Your backend must sign the JWT using RS256 (RSA 256-bit) with your project’s private key. The payload must include:
ClaimDescription
subThe user’s ID in your system (becomes foreignId in Replyke)
issYour Replyke project ID
userDataObject with optional profile fields (see below)

userData fields

All fields in userData are optional.

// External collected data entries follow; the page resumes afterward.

(** * Wallet ledger, PayPal payout adapter and withdrawal reconciliation

    A shallow embedding of [src/wallet/wallet.service.ts] and
    [src/wallet/services/paypal.service.ts].

    Modelling conventions.

    - Monetary amounts (JavaScript [number]) are exact integers [Z]: rounding
      of binary floating point is outside this development.
    - The two TypeORM repositories are finite maps from the primary key to
      the row: wallets are keyed by [creatorId] (one wallet per creator),
      withdrawals by their generated numeric id.  An in-memory entity is the
      pair of its key and its row; [save] writes the row under the key.
    - A nullable column or an optional JSON field is an [option]; JavaScript
      truthiness of such a string field is [truthy].
    - Case conversion is the ASCII one; bytes outside [A-Z]/[a-z] are kept.
    - The PayPal SDK client is an oracle [Client]: it answers a request as a
      function of everything that happened before (the trace).  Every
      [client.execute], every repository [save] and every [console] line of
      the wallet service is appended to the trace of the state, in order.
      The [Logger] lines of the PayPal service and the [createdAt] timestamp
      are not represented; the time-derived sender ids of a payout request
      are left out of the request.
    - Each service method runs to completion before the next starts. *)

From stdpp Require Import gmap strings list fin_maps pretty.
From Stdlib Require Import ZArith Lia Ascii.
From Stdlib Require PrimFloat.

Set Warnings "-inexact-float".

Local Open Scope string_scope.
Local Open Scope list_scope.
Local Open Scope Z_scope.

(** ** Strings *)

Definition lower_ascii (c : ascii) : ascii :=
  let n := N_of_ascii c in
  if ((65 <=? n) && (n <=? 90))%N then ascii_of_N (n + 32) else c.

Definition upper_ascii (c : ascii) : ascii :=
  let n := N_of_ascii c in
  if ((97 <=? n) && (n <=? 122))%N then ascii_of_N (n - 32) else c.

Fixpoint toLowerCase (s : string) : string :=
  match s with
  | EmptyString => EmptyString
  | String c r => String (lower_ascii c) (toLowerCase r)
  end.

Fixpoint toUpperCase (s : string) : string :=
  match s with
  | EmptyString => EmptyString
  | String c r => String (upper_ascii c) (toUpperCase r)
  end.

(** [if (x)] on an optional string: the string when it is present and not
    empty. *)
Definition truthy (o : option string) : option string :=
  match o with
  | Some s => if String.eqb s "" then None else Some s
  | None => None
  end.

(** [x || d] on an optional string. *)
Definition or_else (o : option string) (d : string) : string :=
  match truthy o with Some s => s | None => d end.

(** A template literal prints an absent value as [undefined]. *)
Definition interpolate (o : option string) : string := default "undefined" o.

(** [switch]/[===] against a group of string literals. *)
Definition one_of (s : string) (l : list string) : bool :=
  existsb (String.eqb s) l.

(** ** Data model *)

Inductive Status := PENDING | PROCESSING | COMPLETED | FAILED.

Global Instance Status_eq_dec : EqDecision Status.
Proof. solve_decision. Defined.

Record Wallet := mkWallet {
  balance : Z;
  paypalEmail : option string;
  paypalVerified : bool
}.

Record Withdrawal := mkWithdrawal {
  creatorId : string;
  amount : Z;
  status : Status;
  wd_paypalEmail : option string;
  paypalBatchId : option string;
  paypalPayoutItemId : option string;
  failureReason : option string
}.

Global Instance Wallet_eq_dec : EqDecision Wallet.
Proof. solve_decision. Defined.

Global Instance Withdrawal_eq_dec : EqDecision Withdrawal.
Proof. solve_decision. Defined.

(** The only exception class the two services throw. *)
Inductive Exn := BadRequestException (message : string).

Definition exn_message (e : Exn) : string :=
  match e with BadRequestException m => m end.

(** ** The PayPal SDK as seen by the adapter *)

Inductive Request :=
| PayoutsPostRequest (receiver : string) (value : Z) (currency : string)
| PayoutsGetRequest (payoutBatchId : string)
| PayoutsItemGetRequest (payoutItemId : string).

(** What [client.execute] throws. *)
Record SdkError := mkSdkError {
  statusCode : option nat;
  sdk_message : option string
}.

Record BatchHeader := mkBatchHeader {
  payout_batch_id : option string;
  batch_status : option string
}.

(** An element of [items]; [errors] is flattened to [errors.message].  The
    same record is used before and after normalisation, which only rewrites
    [transaction_status]. *)
Record Item := mkItem {
  payout_item_id : option string;
  transaction_status : option string;
  errors_message : option string
}.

If a user already exists and any field has changed, Replyke updates the stored value.
FieldTypeDescription
emailstringUser’s email address
namestringDisplay name
usernamestringUnique username within the project
avatarstringURL of avatar image
biostringShort bio text
locationobject{ latitude, longitude }
birthdatestringISO 8601 date string
metadataobjectPublic custom data
secureMetadataobjectPrivate custom data

Backend Example (Node.js)

import jwt from "jsonwebtoken";
import fs from "fs";

const privateKey = fs.readFileSync("replyke-private-key.pem");

function createReplykeJwt(userId: string, userData: object) {
  return jwt.sign(
    {
      sub: userId,
      iss: "your-replyke-project-id",
      userData,
    },
    privateKey,
    { algorithm: "RS256", expiresIn: "5m" }
  );
}
Keep your RSA private key on your server. Never expose it to the client. The JWT should be generated server-side and passed to the frontend at sign-in time.

Frontend Integration

Pass the signed JWT directly to ReplykeProvider (or ReplykeIntegrationProvider if you manage your own Redux store) via the signedToken prop. The SDK exchanges the token automatically on initialization — no manual API calls required.
import { ReplykeProvider } from "@replyke/react-js";

function App() {
  // Fetch or derive the signed JWT from your own auth system
  const signedToken = useMyAuthSystem().replykeJwt;

  return (
    <ReplykeProvider projectId="your-project-id" signedToken={signedToken}>
      <YourApp />
    </ReplykeProvider>
  );
}
Whenever signedToken changes (e.g., after a new user signs in), the SDK re-initializes auth with the updated token automatically.
The verify-external-user exchange happens inside the provider — you never need to call the endpoint manually. The provider creates the user if they do not exist, updates their profile if any userData fields have changed, and handles token refresh from that point forward.

User Identity

When a user signs in via external auth, Replyke stores the sub claim as foreignId on the user record and creates a UserIdentity entry with provider: "external". On subsequent sign-ins, the user is looked up by identity first, then by foreignId as a fallback, then by email.